The router can now automatically prefer local execution for requests that look like:

- emails or phone-like identifiers
- SSN-like or account-like identifiers
- secret-like tokens
- code-like content

This first version uses lightweight heuristics so it is easy to run locally.
For a more advanced future detector, the project can integrate a model such as `openai/privacy-filter`.

### Run with Ollama

Start `Ollama`, make sure the configured model exists, then run the server:

```bash
ollama serve
ollama pull qwen3:4b
router start --reload
```

The default local provider configuration lives in [`config/router.yaml`](config/router.yaml).

### Hybrid mode example

With both `Ollama` and `OPENAI_API_KEY` configured:

- simple tasks usually run locally
- private tasks prefer local execution
- high-complexity tasks can route to the cloud

Example cloud-leaning route check:

```bash
curl -X POST http://127.0.0.1:8000/v1/route \
  -H "Content-Type: application/json" \
  -d '{"task":"design architecture for a multi-step agent","private":false}'
```

### More examples

- curl walkthrough: [`examples/curl-quickstart.md`](examples/curl-quickstart.md)
- product framing and common scenarios: [`examples/use-cases.md`](examples/use-cases.md)

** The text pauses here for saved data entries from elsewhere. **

(** * SeniorSkill: the relational schema, its row-level policies and the
      completion trigger, embedded in Rocq.

    The program is the SQL of the schema migration (tables, row-level
    security policies, the trigger function [award_completion_xp]) and of the
    first migration ([calculate_level], [award_xp_and_badges]).  A table is a
    finite map from its primary key [id] (a uuid, here a number) to a row;
    a nullable column is an [option]; a statement is a function from the
    database to an error or a new database.

    What the embedding takes from PostgreSQL rather than from the migration
    text:
    - a USING expression filters the rows a statement sees: a row that fails
      it is skipped and no error is raised; a WITH CHECK expression is
      verified on the new row and raises [insufficient_privilege]; an UPDATE
      or DELETE that names its row in a WHERE clause also needs the SELECT
      policy on the row; an UPDATE policy without WITH CHECK uses its USING
      expression for the new row; an operation without any policy is denied;
    - policies bind the role [authenticated]; the role that owns the tables
      is not subject to them;
    - the trigger function is not SECURITY DEFINER, so its statements run as
      the principal whose statement fired it, and sub-queries inside policy
      expressions see the rows that principal may select;
    - a statement is atomic: an error in it or in a trigger it fires leaves
      the database as it was;
    - WHERE, IF, USING and WITH CHECK accept a condition only when it is
      true, not when it is NULL.

    Columns that no policy, constraint or function reads (names, texts,
    links, prices, creation times) are left out of the rows.  The database
    [db] holds the six tables whose policies and trigger read one another;
    sessions, user_projects and learning_communities follow as tables of
    their own.  The tables for badges and for the members,
    resources and sessions of communities are left out. *)

From stdpp Require Import gmap strings list fin_maps.
From Stdlib Require Import ZArith Ascii String.

Local Open Scope Z_scope.

(** ** SQL values: three-valued logic, integers, errors *)

Module Sql.

(** SQLSTATE classes the schema can raise. *)
Inductive error :=
| insufficient_privilege      (* 42501: row-level security *)
| not_null_violation          (* 23502 *)
| check_violation             (* 23514 *)
| unique_violation            (* 23505 *)
| foreign_key_violation       (* 23503 *)
| numeric_value_out_of_range  (* 22003 *)
| division_by_zero.           (* 22012 *)

Inductive result (A : Type) :=
| Ok (a : A)
| Err (e : error).
Arguments Ok {A} a.
Arguments Err {A} e.

#[global] Instance result_ret : MRet result := λ A a, Ok a.
#[global] Instance result_bind : MBind result := λ A B f m,
  match m with Ok a => f a | Err e => Err e end.

Definition guard (b : bool) (e : error) : result () :=
  if b then Ok () else Err e.

(** A condition is [Some true], [Some false] or NULL. *)
Definition tv := option bool.

Definition tv_and (a b : tv) : tv :=
  match a, b with
  | Some false, _ | _, Some false => Some false
  | Some true, Some true => Some true
  | _, _ => None
  end.

Definition tv_or (a b : tv) : tv :=
  match a, b with
  | Some true, _ | _, Some true => Some true
  | Some false, Some false => Some false
  | _, _ => None
  end.

(** [a = b] on nullable columns. *)
Definition eq_col `{EqDecision A} (a b : option A) : tv :=
  match a, b with
  | Some x, Some y => Some (bool_decide (x = y))
  | _, _ => None
  end.

(** [a >= b] on nullable integers. *)
Definition ge_col (a b : option Z) : tv :=
  match a, b with
  | Some x, Some y => Some (bool_decide (y ≤ x))
  | _, _ => None
  end.

(** [a IN (b, c)]. *)
Definition in2_col `{EqDecision A} (a : option A) (b c : A) : tv :=
  tv_or (eq_col a (Some b)) (eq_col a (Some c)).

(** The test WHERE, IF, USING and WITH CHECK apply. *)
Definition holds (c : tv) : bool :=
  match c with Some true => true | _ => false end.

(** A CHECK constraint fails only when its condition is false. *)
Definition check_passes (c : tv) : bool :=
  match c with Some false => false | _ => true end.

(** [integer] is 32 bits and signed; arithmetic outside it is an error. *)
Definition int4_min : Z := - 2 ^ 31.
Definition int4_max : Z := 2 ^ 31 - 1.

Definition int4 (z : option Z) : result (option Z) :=
  match z with
  | None => Ok None
  | Some v =>
      if bool_decide (int4_min ≤ v ≤ int4_max) then Ok (Some v)
      else Err numeric_value_out_of_range
  end.

Definition int4_add (a b : option Z) : result (option Z) :=
  match a, b with
  | Some x, Some y => int4 (Some (x + y))
  | _, _ => Ok None
  end.

(** Integer division truncates toward zero. *)
Definition int4_div (a b : option Z) : result (option Z) :=
  match a, b with
  | Some x, Some y =>
      if bool_decide (y = 0) then Err division_by_zero
      else int4 (Some (x ÷ y))
  | _, _ => Ok None
  end.

(** [FLOOR] of a value that is already whole is that value, now a
    [double precision]; [+] on it is not 32-bit arithmetic. *)
Definition FLOOR (a : option Z) : option Z := a.

Definition num_add (a b : option Z) : option Z :=
  match a, b with
  | Some x, Some y => Some (x + y)
  | _, _ => None
  end.

(** [GREATEST] skips NULL arguments. *)
Definition GREATEST (a b : option Z) : option Z :=
  match a, b with
  | Some x, Some y => Some (Z.max x y)
  | Some x, None | None, Some x => Some x
  | None, None => None
  end.

(** [UPPER] on the ASCII letters and [SUBSTRING(s, 1, n)]. *)
Definition upper_ascii (c : ascii) : ascii :=
  let n := nat_of_ascii c in
  if (Nat.leb 97 n && Nat.leb n 122)%bool
  then ascii_of_nat (n - 32)%nat else c.

Fixpoint UPPER (s : string) : string :=
  match s with
  | EmptyString => EmptyString
  | String c s' => String (upper_ascii c) (UPPER s')
  end.

Definition SUBSTRING_1 (n : nat) (s : string) : string :=
  String.substring 0 n s.

End Sql.
Import Sql.

(** ** The tables

    One module per table, named as the table; the record fields are the
    columns.  The key of the map is the column [id]. *)

Inductive role_name := student | mentor | admin.
Inductive request_status := pending | approved | rejected.

#[global] Instance role_name_eq_dec : EqDecision role_name.
Proof. solve_decision. Defined.
#[global] Instance request_status_eq_dec : EqDecision request_status.
Proof. solve_decision. Defined.

Module users.
(** [role] and [status] carry their CHECK (... IN ...) in their type;
    [email] is NOT NULL. *)
Record row := Row {
  email : string;
  year_of_study : option Z;
  role : option role_name;
  xp_points : option Z;
  level_number : option Z;
  is_verified : option bool
}.
End users.

Module courses.
Record row := Row {
  mentor_id : option N;
  is_active : option bool
}.
End courses.

Module enrollments.
Record row := Row {
  student_id : option N;
  course_id : option N;
  enrolled_at : option Z;
  completed_at : option Z;
  is_completed : option bool
}.
End enrollments.

Module reviews.
Record row := Row {
  student_id : option N;
  course_id : option N;
  mentor_id : option N;
  rating : option Z;
  is_helpful : option bool
}.
End reviews.

Module certificates.
Record row := Row {
  student_id : option N;
  course_id : option N;
  mentor_id : option N;
  certificate_id : string
}.
End certificates.

Module mentor_requests.
Record row := Row {
  student_id : option N;
  status : option request_status;
  reviewed_by : option N;
  reviewed_at : option Z
}.

(** The row an INSERT that gives only [student_id] stores. *)
Definition with_defaults (s : option N) : row :=
  {| student_id := s; status := Some pending;
     reviewed_by := None; reviewed_at := None |}.
End mentor_requests.

Record db := Db {
  users : gmap N users.row;
  courses : gmap N courses.row;
  enrollments : gmap N enrollments.row;
  reviews : gmap N reviews.row;
  certificates : gmap N certificates.row;
  mentor_requests : gmap N mentor_requests.row
}.

(** The acting principal: a signed-in user ([auth.uid()] is its id), or the
    role that owns the tables. *)
Inductive principal :=
| authenticated (uid : N)
| owner.

(** ** Row-level security, for any table *)

Section rls.
Context {Row : Type}.

(** The policies of a table as one principal meets them: permissive
    policies for the same command are joined by OR beforehand. *)
Record policy := Policy {
  select_using : N → Row → bool;
  insert_check : N → Row → bool;
  update_using : N → Row → bool;
  update_check : N → Row → bool;
  delete_using : N → Row → bool
}.

Definition bypass : policy :=
  {| select_using := λ _ _, true; insert_check := λ _ _, true;
     update_using := λ _ _, true; update_check := λ _ _, true;
     delete_using := λ _ _, true |}.

Definition denied : N → Row → bool := λ _ _, false.

(** [EXISTS (SELECT 1 FROM t WHERE c)]. *)
Definition exists_row (c : N → Row → bool) (t : gmap N Row) : bool :=
  existsb (λ kv, c kv.1 kv.2) (map_to_list t).

(** SELECT: the rows the principal may see. *)
Definition rls_select (pol : policy) (t : gmap N Row) : gmap N Row :=
  filter (λ kv, select_using pol kv.1 kv.2 = true) t.

(** INSERT of row [r] under key [k]: the policy first, then the table's
    constraints [chk]. *)
Definition rls_insert (pol : policy) (chk : N → Row → result ())
    (k : N) (r : Row) (t : gmap N Row) : result (gmap N Row) :=
  if insert_check pol k r then
    _ ← chk k r; Ok (<[k := r]> t)
  else Err insufficient_privilege.

(** UPDATE ... SET ... WHERE id = k.  The result also tells the row
    triggers which row was updated, with its OLD and NEW value. *)
Definition rls_update (pol : policy) (chk : N → Row → result ())
    (k : N) (set : Row → result Row) (t : gmap N Row)
    : result (option (Row * Row) * gmap N Row) :=
  match t !! k with
  | None => Ok (None, t)
  | Some old =>
      if select_using pol k old && update_using pol k old then
        new ← set old;
        if update_check pol k new && select_using pol k new then
          _ ← chk k new; Ok (Some (old, new), <[k := new]> t)
        else Err insufficient_privilege
      else Ok (None, t)
  end.

(** DELETE ... WHERE id = k; the result tells whether a row went. *)
Definition rls_delete (pol : policy) (k : N) (t : gmap N Row)
    : option Row * gmap N Row :=
  match t !! k with
  | None => (None, t)
  | Some old =>
      if select_using pol k old && delete_using pol k old
      then (Some old, delete k t) else (None, t)
  end.

(** Constraint helpers. *)
Definition pk_free (k : N) (t : gmap N Row) : result () :=
  guard (bool_decide (t !! k = None)) unique_violation.

End rls.
Arguments policy : clear implicits.

(** A foreign key: NULL, or the key of a row of the referenced table. *)
Definition references {Row} (fk : option N) (t : gmap N Row) : result () :=
  match fk with
  | None => Ok ()
  | Some k => guard (bool_decide (is_Some (t !! k))) foreign_key_violation
  end.

(** ** The policies of the schema, as a signed-in user [me] meets them *)

Definition as_principal {Row} (pol : N → policy Row) (p : principal)
    : policy Row :=
  match p with
  | authenticated me => pol me
  | owner => bypass
  end.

## Example Routing Philosophy

- send simple, low-risk tasks to local models first
- prefer local execution when privacy rules require it
- escalate to stronger models when verification or confidence checks fail
- keep the decision trace visible so routing can be audited and improved

## Near-Term Roadmap

- richer verification strategies beyond heuristics
- policy packs for privacy and cost controls
- better task classification and prompt-shape heuristics
- latency-aware telemetry and routing feedback loops
- benchmark harness for local vs cloud trade-off analysis

More detail lives in [ROADMAP.md](ROADMAP.md).

## License

This scaffold uses the MIT License. See [LICENSE](LICENSE).